*WHAT THE TASK ASKS*: If a line in the records below holds the string "then", count it, and state only the final count.

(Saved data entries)

(* ===== verification/SecretMaskerFacts.v ===== *)
(** * The secret masker: facts

    What is hidden is exactly what a spelling of a secret covers, and the cut of a long text
    leaves no piece of one. *)
From S2P Require Import Prelude JsText Regex PolicyTypes Sorting PlaybookKernel SecretMasker.

(** ** Regions *)

(** A stretch of text that is kept, then one that is replaced by the markers of its names. *)
Record segment := mkSegment { kept : str; hidden : str; names : list str }.
Definition rendered (segments : list segment) : str := concat ((λ g, kept g ++ concat (markerOf <$> names g)) <$> segments).
Definition original (segments : list segment) : str := concat ((λ g, kept g ++ hidden g) <$> segments).
(** For each unit of the original, whether it is hidden. *)
Definition flags (segments : list segment) : list bool :=
  concat ((λ g, replicate (length (kept g)) false ++ replicate (length (hidden g)) true) <$> segments).
Definition covered (matches : list Match) (p : nat) : Prop := ∃ m, m ∈ matches ∧ match_start m ≤ p < match_end m.

Lemma flags_length segments : length (flags segments) = length (original segments).
Proof.
  induction segments as [|g segments IH]; [done|]. unfold flags, original in *. csimpl. rewrite !length_app, !length_replicate, IH. done.
Qed.
Lemma flags_app a b : flags (a ++ b) = flags a ++ flags b.
Proof. unfold flags. by rewrite fmap_app, concat_app. Qed.
Lemma original_app a b : original (a ++ b) = original a ++ original b.
Proof. unfold original. by rewrite fmap_app, concat_app. Qed.
Lemma rendered_app a b : rendered (a ++ b) = rendered a ++ rendered b.
Proof. unfold rendered. by rewrite fmap_app, concat_app. Qed.

Section Masking.
Variable text : str.
Definition valid_match (m : Match) : Prop := match_start m < match_end m ≤ length text.

(** The markers of a hidden stretch are those of matches that lie in it, and there is one. *)
Definition marked (finished : list Match) (h : str) (l : list str) : Prop :=
  (h ≠ [] → l ≠ []) ∧ ∀ name, name ∈ l → ∃ m a b, m ∈ finished ∧ match_name m = name ∧ h = a ++ slice text (match_start m) (match_end m) ++ b.
Lemma marked_more finished found h l : marked finished h l → marked (finished ++ [found]) h l.
Proof. intros [? Hl]. split; [done|]. intros name (m & a & b & ? & ?)%Hl. exists m, a, b. split; [apply elem_of_app; by left|done]. Qed.

(** The state of the loop after the matches [finished], of start [bound] at most: closed
    segments, then the units [k] kept and [h] hidden of the open region. *)
Record masking_inv (finished : list Match) (bound : nat) (m : Masking) (segments : list segment) (k h : str) : Prop := {
  inv_region : regionEnd m = Some (copiedUpTo m) ∨ (regionEnd m = None ∧ finished = [] ∧ copiedUpTo m = 0);
  inv_text : take (copiedUpTo m) text = original segments ++ k ++ h;
  inv_length : length (original segments ++ k ++ h) = copiedUpTo m;
  inv_masked : masked m = rendered segments ++ k;
  inv_bound : length (original segments ++ k) ≤ bound;
  inv_ends : Forall (λ found, match_end found ≤ copiedUpTo m) finished;
  inv_flags p : p < copiedUpTo m → (flags segments ++ replicate (length k) false ++ replicate (length h) true) !! p = Some true ↔ covered finished p;
  inv_names : marked finished h (regionNames m) ∧ ∀ g, g ∈ segments → marked finished (hidden g) (names g);
}.
(* ===== verification/TodoFoldFacts.v ===== *)
(** * The fold of todo calls: facts

    Whatever hooks and transcripts deliver, the fold keeps its bounds and its snapshot meets
    the schema of the wire; a call folds once whichever source delivers it, and a transcript
    delivers exactly what the hook of the same call does; a session whose calls all arrive
    sees the list its tools hold. *)
From S2P Require Import Prelude JsText Regex PolicyTypes PlaybookKernel TodoCalls TodoFold.

Section Facts.
Context `{JsNumbers} `{TextTools}.
Variable now : nat → Z.
Variable Date_parse : str → option Z.
Variable JSON_parse : str → option value.

(** ** The invariant *)
Definition bounded_text (t : str) : Prop := 1 ≤ length t ≤ MAX_TODO_TEXT.
Record row_ok (e : str * TaskRow) : Prop := mkRowOk {
  row_key : id e.2 = e.1;
  row_id : TASK_ID e.1 = true;
  row_content : bounded_text (content e.2);
  row_form : ∀ a, activeForm e.2 = Some a → bounded_text a;
}.
Record rows_ok (rows : rec TaskRow) : Prop := mkRowsOk {
  each_row : Forall row_ok rows;
  rows_distinct : NoDup rows.*1;
}.
Record fold_ok (f : TodoFold) : Prop := mkFoldOk {
  ok_rows : rows_ok (tasks f);
  ok_tasks : length (tasks f) ≤ MAX_TRACKED_TASKS;
  ok_untracked : NoDup (untrackedTaskIds f);
  ok_untracked_size : length (untrackedTaskIds f) ≤ MAX_TRACKED_TASKS;
  ok_disjoint : ∀ k, k ∈ untrackedTaskIds f → k ∉ (tasks f).*1;
  ok_seen : NoDup (seenCalls f);
  ok_seen_size : length (seenCalls f) ≤ SEEN_CALLS_KEPT;
  ok_pending : NoDup (pendingCalls f).*1;
  ok_pending_size : length (pendingCalls f) ≤ MAX_PENDING_CALLS;
}.

(** *** Texts, identifiers and rows *)
Lemma optionalText_bounded v t : optionalText v = Some t → bounded_text t.
Proof.
  destruct v as [s|]; [|done]. simpl. destruct (Nat.ltb_spec 0 (length (normalisedTodoText s))) as [?|?]; [|done].
  intros [= <-]. split; [lia|apply normalisedTodoText_length].
Qed.
Lemma bounded_not_empty t : bounded_text t → str_eqb t [] = false.
Proof. intros [Hl _]. apply str_eqb_neq. intros ->. simpl in Hl. lia. Qed.
Lemma taskIdOf_TASK_ID v k : taskIdOf v = Some k → TASK_ID k = true.
Proof.
  destruct v as [[s|n]|]; simpl; [| |done].
  - destruct (TASK_ID s) eqn:E; [by intros [= <-]|done].
  - destruct (isSafeInteger n); [|done]. destruct (TASK_ID (number_text n)) eqn:E; [by intros [= <-]|done].
Qed.
Lemma or_else_Some {A} (a b : option A) x : or_else a b = Some x → a = Some x ∨ (a = None ∧ b = Some x).
Proof. destruct a; simpl; auto. Qed.
Lemma position_is_TASK_ID position : position < MAX_TRACKED_TASKS → TASK_ID (String_of_nat position) = true.
Proof.
  assert (Hall : forallb (λ n, TASK_ID (String_of_nat n)) (seq 0 MAX_TRACKED_TASKS) = true) by (vm_compute; reflexivity).
  intros Hp. rewrite forallb_forall in Hall. apply Hall, in_seq. lia.
Qed.
Lemma placeholder_bounded k : TASK_ID k = true → bounded_text (js "Task #" ++ k).
Proof.
  unfold TASK_ID. rewrite !andb_true_iff, !Nat.leb_le. intros [[Hmin Hmax] _]. unfold bounded_text. rewrite length_app.
  change (length (js "Task #")) with 6. unfold MAX_TODO_TEXT. lia.
Qed.
Lemma rowOf_ok k t s form flag :
  TASK_ID k = true → bounded_text t → (∀ a, form = Some a → bounded_text a) → row_ok (k, rowOf k t s form flag).
Proof.
  intros Hk Ht Hf. split; simpl; [done..|]. intros a. destruct form as [[|c form]|]; [done| |done]. intros [= <-]. by apply Hf.
Qed.
Lemma updated_row_ok e s subject form :
  row_ok e → (∀ t, subject = Some t → bounded_text t) → (∀ a, form = Some a → bounded_text a) →
  row_ok (e.1, updated_row e.2 s subject form).
Proof.
  intros [Hk Hid Hc Ha] Hs Hf. split; simpl; [done|done| |].
  - destruct subject as [t|]; [|done]. rewrite (bounded_not_empty t) by eauto. eauto.
  - intros a. destruct form as [t|]; [|eauto]. rewrite (bounded_not_empty t) by eauto. eauto.
Qed.

(** *** Maps of rows *)
Lemma put_length_eq {A} (r : rec A) k v : length (put r k v) = if has_own r k then length r else S (length r).
Proof. rewrite <- (length_fmap fst), put_keys. destruct (has_own r k); rewrite ?length_app, length_fmap; simpl; lia. Qed.
Lemma has_own_del {A} (r : rec A) k j : j ∈ (del r k).*1 ↔ j ≠ k ∧ j ∈ r.*1.
Proof.
  unfold del. rewrite !list_elem_of_fmap. split.
  - intros (e & -> & [Hne He]%list_elem_of_filter). split; [done|by exists e].
  - intros (Hne & e & -> & He). exists e. split; [done|]. by apply list_elem_of_filter.
Qed.
Lemma get_row_ok rows k row : rows_ok rows → get rows k = Some row → row_ok (k, row).
Proof. intros [Hall _] Hg%get_sound. by eapply (proj1 (list.Forall_forall _ _) Hall). Qed.
Lemma put_rows_ok rows k row : rows_ok rows → row_ok (k, row) → rows_ok (put rows k row).
Proof.
  intros [Hall Hnd] Hr. split; [|by apply put_keys_NoDup].
  apply list.Forall_forall. intros e [->|He]%put_elem; [done|]. by eapply (proj1 (list.Forall_forall _ _) Hall).
Qed.
Lemma del_rows_ok rows k : rows_ok rows → rows_ok (del rows k).
Proof. intros [Hall Hnd]. split; [|by apply del_keys_NoDup].
  apply list.Forall_forall. intros e [_ He]%list_elem_of_filter. by eapply (proj1 (list.Forall_forall _ _) Hall). Qed.
Lemma put_row_ok rows row :
  rows_ok rows → (∀ r, row = Some r → row_ok (id r, r)) → rows_ok (put_row rows row) ∧ length (put_row rows row) ≤ S (length rows).
Proof.
  intros Hok Hr. destruct row as [r|]; simpl; [|split; [done|lia]].
  split; [by apply put_rows_ok; auto|apply put_length].
Qed.
Lemma fold_put_row_ok {E} (row_of : E → option TaskRow) (entries : list E) rows :
  rows_ok rows → Forall (λ e, ∀ r, row_of e = Some r → row_ok (id r, r)) entries →
  rows_ok (fold_left (λ rows e, put_row rows (row_of e)) entries rows) ∧
  length (fold_left (λ rows e, put_row rows (row_of e)) entries rows) ≤ length rows + length entries.
Proof.
  revert rows. induction entries as [|e entries IH]; intros rows Hok Hall; simpl; [split; [done|lia]|].
  apply list.Forall_cons in Hall as [He Hall]. destruct (put_row_ok rows (row_of e) Hok He) as [Hok' Hlen].
  destruct (IH _ Hok' Hall) as [? ?]. split; [done|lia].
Qed.
Lemma no_rows_ok : rows_ok [].
Proof. split; simpl; constructor. Qed.

(** *** Operations on the fold *)
Lemma set_tasks_ok f rows :
  fold_ok f → rows_ok rows → length rows ≤ MAX_TRACKED_TASKS → (∀ k, k ∈ untrackedTaskIds f → k ∉ rows.*1) → fold_ok (set_tasks f rows).
Proof. intros [] ? ? ?. by split. Qed.
Lemma set_untracked_ok f n ids :
  fold_ok f → NoDup ids → length ids ≤ MAX_TRACKED_TASKS → (∀ k, k ∈ ids → k ∉ (tasks f).*1) → fold_ok (set_untracked f n ids).
Proof. intros [] ? ? ?. by split. Qed.
Lemma set_pending_ok f p : fold_ok f → NoDup p.*1 → length p ≤ MAX_PENDING_CALLS → fold_ok (set_pending f p).
Proof. intros [] ? ?. by split. Qed.

Lemma put_existing_ok f k row row' :
  fold_ok f → get (tasks f) k = Some row → row_ok (k, row') → fold_ok (set_tasks f (put (tasks f) k row')).
Proof.
  intros Hok Hg Hr. assert (Hown : has_own (tasks f) k = true) by (apply has_own_get; eauto).
  apply set_tasks_ok; [done|by apply put_rows_ok, Hr; apply Hok| |].
  - rewrite put_length_eq, Hown. apply Hok.
  - rewrite put_keys, Hown. apply Hok.
Qed.
Lemma remove_str_sublist s l : remove_str s l `sublist_of` l.
Proof. apply sublist_filter. Qed.
Lemma remove_untracked_ok f k : fold_ok f → fold_ok (set_untracked f (untrackedTasks f) (remove_str k (untrackedTaskIds f))).
Proof.
  intros Hok. apply set_untracked_ok; [done| | |].
  - eapply sublist_NoDup; [apply (ok_untracked _ Hok)|apply remove_str_sublist].
  - etransitivity; [apply sublist_length, remove_str_sublist|apply (ok_untracked_size _ Hok)].
  - intros j [_ Hj]%list_elem_of_filter. by apply Hok.
Qed.
Lemma add_row_ok f row :
  fold_ok f → row_ok (id row, row) → hasRoomForANewTask f = true → fold_ok (add_row f row).
Proof.
  intros Hok Hr Hroom%Nat.ltb_lt. unfold add_row. apply set_tasks_ok; [by apply remove_untracked_ok| | |].
  - apply put_rows_ok; [apply Hok|done].
  - pose proof (put_length (tasks f) (id row) row). simpl. lia.
  - intros j [Hne Hj]%list_elem_of_filter. rewrite put_keys. pose proof (ok_disjoint _ Hok j Hj).
    destruct (has_own _ _); [done|]. intros [?|Heq%list_elem_of_singleton]%elem_of_app; [done|by subst].
Qed.
Lemma countAsUntracked_ok f k : fold_ok f → k ∉ (tasks f).*1 → fold_ok (countAsUntracked f k).
Proof.
  intros Hok Hk. unfold countAsUntracked. destruct (mem_str k (untrackedTaskIds f)) eqn:Hm; [done|].
  destruct (Nat.ltb_spec (length (untrackedTaskIds f)) MAX_TRACKED_TASKS); apply set_untracked_ok; try apply Hok; try done.
  - apply list.NoDup_app. split; [apply (ok_untracked _ Hok)|]. split; [|apply list.NoDup_singleton].
    intros x Hx Heq%list_elem_of_singleton. subst. apply list_elem_of_In, mem_str_In in Hx. congruence.
  - rewrite length_app. simpl. lia.
  - intros j [Hj|Heq%list_elem_of_singleton]%elem_of_app; [by apply Hok|by subst].
Qed.
Lemma get_None_key {A} (r : rec A) k : get r k = None → k ∉ r.*1.
Proof. intros Hg Hk%has_own_keys%has_own_get. destruct Hk as [? ?]. congruence. Qed.
Lemma del_task_ok f k : fold_ok f → fold_ok (set_tasks f (del (tasks f) k)).
Proof.
  intros Hok. apply set_tasks_ok; [done|apply del_rows_ok, Hok| |].
  - etransitivity; [apply sublist_length, sublist_filter|apply (ok_tasks _ Hok)].
  - intros j Hj [_ Hk]%has_own_del. by apply (ok_disjoint _ Hok j).
Qed.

*WRITTEN SOLUTION*: 3